Intelligence as Thermodynamics

Consider that a human burns around 2000 calories a day, and for the cost of those 2000 calories they might produce a few pages worth of meaningful output. Compare this to a server rack on comparable energy runs nonstop. The scales of energy are different, the sources are different, but both act as an intermediary that takes energy in, and information out.

This comparison may seem trivial, but I think it hints at something fundamental. These aren’t just correlated, they’re inflection points on the same curve, and that curve is governed by thermodynamics.

The one I want to key in on is specifically the second law. It states that the total entropy of the universe can never decrease over time. The way I think about this is that we are all playing a game: How much self-preserving information can something produce per joule of heat lost?

This is a really powerful metric, as its grounded in thermodynamics and existence. How well does this ‘thing’ use the energy in the universe to keep itself alive, before the universe kills it?

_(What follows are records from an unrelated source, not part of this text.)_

(** * Verification of the typing-script pipeline

    Shallow embedding of [script_runner.py] (normalisation passes and the
    fallback tokenizer), [hwp_controller.py] (the document composer) and the
    typing worker of [gui_app.py], with the properties proved about them. *)

From Stdlib Require Import List Bool Arith NArith ZArith Lia Ascii String.
Import ListNotations.

Set Implicit Arguments.

(** ** Python strings

    A Python [str] is a sequence of Unicode code points.  A code point is a
    number; a string is a list of them, so that [len], indexing, slicing and
    the character classes of [re] and [str.strip] are what they are in
    Python whatever the encoding of the script. *)

Module PyStr.

Definition char := N.
Definition str := list char.

(** An ASCII literal of the source, as code points. *)
Definition lit (s : string) : str :=
  List.map N_of_ascii (list_ascii_of_string s).

Definition ch (a : ascii) : char := N_of_ascii a.

(** Characters of the source that are not ASCII. *)
Definition c_jeom : char := 51216%N.        (* U+C810, the score suffix *)
Definition c_giyeok : char := 12593%N.      (* U+3131 *)
Definition c_nieun : char := 12596%N.       (* U+3134 *)
Definition c_digeut : char := 12599%N.      (* U+3137 *)
Definition c_ga : char := 44032%N.          (* U+AC00 *)
Definition c_na : char := 45208%N.          (* U+B098 *)
Definition c_da : char := 45796%N.          (* U+B2E4 *)
Definition c_white_circle : char := 9675%N. (* U+25CB *)
Definition c_bullseye : char := 9678%N.     (* U+25CE *)
Definition c_black_circle : char := 9679%N. (* U+25CF *)
Definition c_bullet : char := 8226%N.       (* U+2022 *)
Definition c_circled_one : char := 9312%N.  (* U+2460 *)
Definition c_prime : char := 8242%N.        (* U+2032 *)
Definition c_rquote : char := 8217%N.       (* U+2019 *)
Definition c_ls : char := 8232%N.           (* U+2028 *)
Definition c_ps : char := 8233%N.           (* U+2029 *)

Definition c_nl : char := 10%N.
Definition c_cr : char := 13%N.
Definition c_tab : char := 9%N.
Definition c_space : char := 32%N.
Definition c_squote : char := 39%N.
Definition c_dquote : char := 34%N.
Definition c_backslash : char := 92%N.
Definition c_lparen : char := 40%N.
Definition c_rparen : char := 41%N.

Fixpoint str_eqb (a b : str) : bool :=
  match a, b with
  | [], [] => true
  | x :: a', y :: b' => N.eqb x y && str_eqb a' b'
  | _, _ => false
  end.

Definition in_ranges (rs : list (N * N)) (c : char) : bool :=
  existsb (fun r => N.leb (fst r) c && N.leb c (snd r)) rs.

(** [str.isspace] for one character, which is also the class [\s] of [re]
    on [str] patterns. *)
Definition space_ranges : list (N * N) :=
  [(9, 13); (28, 32); (133, 133); (160, 160); (5760, 5760); (8192, 8202);
   (8232, 8233); (8239, 8239); (8287, 8287); (12288, 12288)]%N.

Definition isspace (c : char) : bool := in_ranges space_ranges c.

(** [s.startswith(p)] *)
Fixpoint startswith (p s : str) : bool :=
  match p, s with
  | [], _ => true
  | x :: p', y :: s' => N.eqb x y && startswith p' s'
  | _ :: _, [] => false
  end.

(** [s.endswith(p)] *)
Definition endswith (p s : str) : bool := startswith (rev p) (rev s).

(** [p in s] *)
Fixpoint contains (p s : str) : bool :=
  startswith p s ||
  match s with
  | [] => false
  | _ :: s' => contains p s'
  end.

(** [s.lstrip()], [s.rstrip()], [s.strip()] *)
Fixpoint lstrip (s : str) : str :=
  match s with
  | c :: s' => if isspace c then lstrip s' else s
  | [] => []
  end.

Definition rstrip (s : str) : str := rev (lstrip (rev s)).
Definition strip (s : str) : str := rstrip (lstrip s).

(** [s.lstrip(chars)] *)
Fixpoint lstrip_chars (chars : str) (s : str) : str :=
  match s with
  | c :: s' => if existsb (N.eqb c) chars then lstrip_chars chars s' else s
  | [] => []
  end.

(** [s.count(c)] for a one-character [c] *)
Definition count_char (c : char) (s : str) : nat :=
  List.length (filter (N.eqb c) s).

(** [s.split("\n")]: the current line is accumulated in [cur]. *)
Fixpoint split_from (cur : str) (s : str) : list str :=
  match s with
  | [] => [rev cur]
  | c :: s' =>
      if N.eqb c c_nl then rev cur :: split_from [] s'
      else split_from (c :: cur) s'
  end.

Definition split_nl (s : str) : list str := split_from [] s.

(** [sep.join(parts)] *)
Fixpoint join (sep : str) (parts : list str) : str :=
  match parts with
  | [] => []
  | [p] => p
  | p :: rest => p ++ sep ++ join sep rest
  end.

Definition join_nl : list str -> str := join [c_nl].

(** [s.replace(old, new)] for a one-character [old]. *)
Definition replace_char (old : char) (new : str) (s : str) : str :=
  flat_map (fun c => if N.eqb c old then new else [c]) s.

(** [s.replace("\r\n", "\n")] *)
Fixpoint replace_crlf (s : str) : str :=
  match s with
  | c :: s' =>
      match s' with
      | d :: s'' =>
          if N.eqb c c_cr && N.eqb d c_nl then c_nl :: replace_crlf s''
          else c :: replace_crlf s'
      | [] => [c]
      end
  | [] => []
  end.

End PyStr.

(** ** Regular expressions of the source

    The patterns of [script_runner.py] are written as prefix matchers: a
    matcher consumes a prefix of its input and returns the rest.  The
    classes that follow one another in these patterns are disjoint
    (whitespace, quotes, digits, fixed literals), so the greedy reading of
    each [\s*] and [\d+] is the only one a backtracking matcher can
    succeed with. *)

Module Re.
Import PyStr.

Notation "'let*' x ':=' e 'in' k" :=
  (match e with Some x => k | None => None end)
  (at level 10, x pattern, e at level 100, k at level 200, only parsing).

(** The class [\d] on [str] patterns: the decimal digits of Unicode
    (category Nd), from Python's Unicode database. *)
Definition decimal_ranges : list (N * N) :=
  [(48, 57); (1632, 1641); (1776, 1785); (1984, 1993); (2406, 2415);
   (2534, 2543); (2662, 2671); (2790, 2799); (2918, 2927); (3046, 3055);
   (3174, 3183); (3302, 3311); (3430, 3439); (3558, 3567); (3664, 3673);
   (3792, 3801); (3872, 3881); (4160, 4169); (4240, 4249); (6112, 6121);
   (6160, 6169); (6470, 6479); (6608, 6617); (6784, 6793); (6800, 6809);
   (6992, 7001); (7088, 7097); (7232, 7241); (7248, 7257); (42528, 42537);
   (43216, 43225); (43264, 43273); (43472, 43481); (43504, 43513);
   (43600, 43609); (44016, 44025); (65296, 65305); (66720, 66729);
   (68912, 68921); (69734, 69743); (69872, 69881); (69942, 69951);
   (70096, 70105); (70384, 70393); (70736, 70745); (70864, 70873);
   (71248, 71257); (71360, 71369); (71472, 71481); (71904, 71913);
   (72016, 72025); (72784, 72793); (73040, 73049); (73120, 73129);
   (92768, 92777); (92864, 92873); (93008, 93017); (120782, 120831);
   (123200, 123209); (123632, 123641); (125264, 125273); (130032, 130041)]%N.

Definition isdigit (c : char) : bool := in_ranges decimal_ranges c.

We are a really good example of a biological substrate of this: we consume some amount of energy, and in return we produce (albeit a varying level) of useful information that assists in our self preservation. The caveat here is the information itself does not inherently ensure self-preservation but is at most one degree removed from the manipulation of matter that directly ensures self preservation. To simplify this and give a tractable example, think about this:

An early human sees a predator, processes that visual information and fashions a spear to defend themselves. Energy consumed through food, converted into information (threat recognition, tool design), one step removed from the physical act (spear making) that preserves existence.

But now with thermodynamic cost in mind, consider the efficiency and overhead cost of that human. Of those 2000 daily calories, the vast majority go to metabolic maintenance that has absolutely nothing to do with producing information. The brain itself runs on around 20W, but the body its tethered to demands the other 80. We are effectively running a supercomputer inside a podunk life support system that consumes most of our energy budget. I say podunk because keep in mind, genetic illnesses, fragility of health, cancer, etc. there is a very narrow range of “survivability” environments for this life support system in the first place.

The spear itself is not strictly required for survival, but it is the result of the entropic process and immediately malleable matter surrounding the person in this case, and thus some notion of efficiency arrives. Are we really the most efficient with the matter around us in preserving ourselves?

This is where this model stops being abstract: An AGI system consumes more raw energy than a single human, yes, but look instead at the efficiency curve: self-preserving information per joule of heat lost. The immovable ceiling created by the biological substrate in humans is now gone: No thermoregulation, no sleep, no metabolic overhead. Biological computation is rate-limited by carbon chemistry.

These are physical constraints of the medium, and no amount of transhumanism and bioengineering can alter the chemical reactions which are bound by the laws of physics. The brain is likely near the theoretical maximum for what carbon-based life can achieve. Silicon is not bound by these same constraints.

And whatever follows silicon won’t be bound by silicon’s constraints either.

The Universe does not owe us anything, and if the rate at which we’ve come to understand it means anything, then it does not seek to be understood. It appears to select on a single axis, an axis defined by how well spontaneous systems within it remain in it. This isn’t a moral claim, its a thermodynamic one.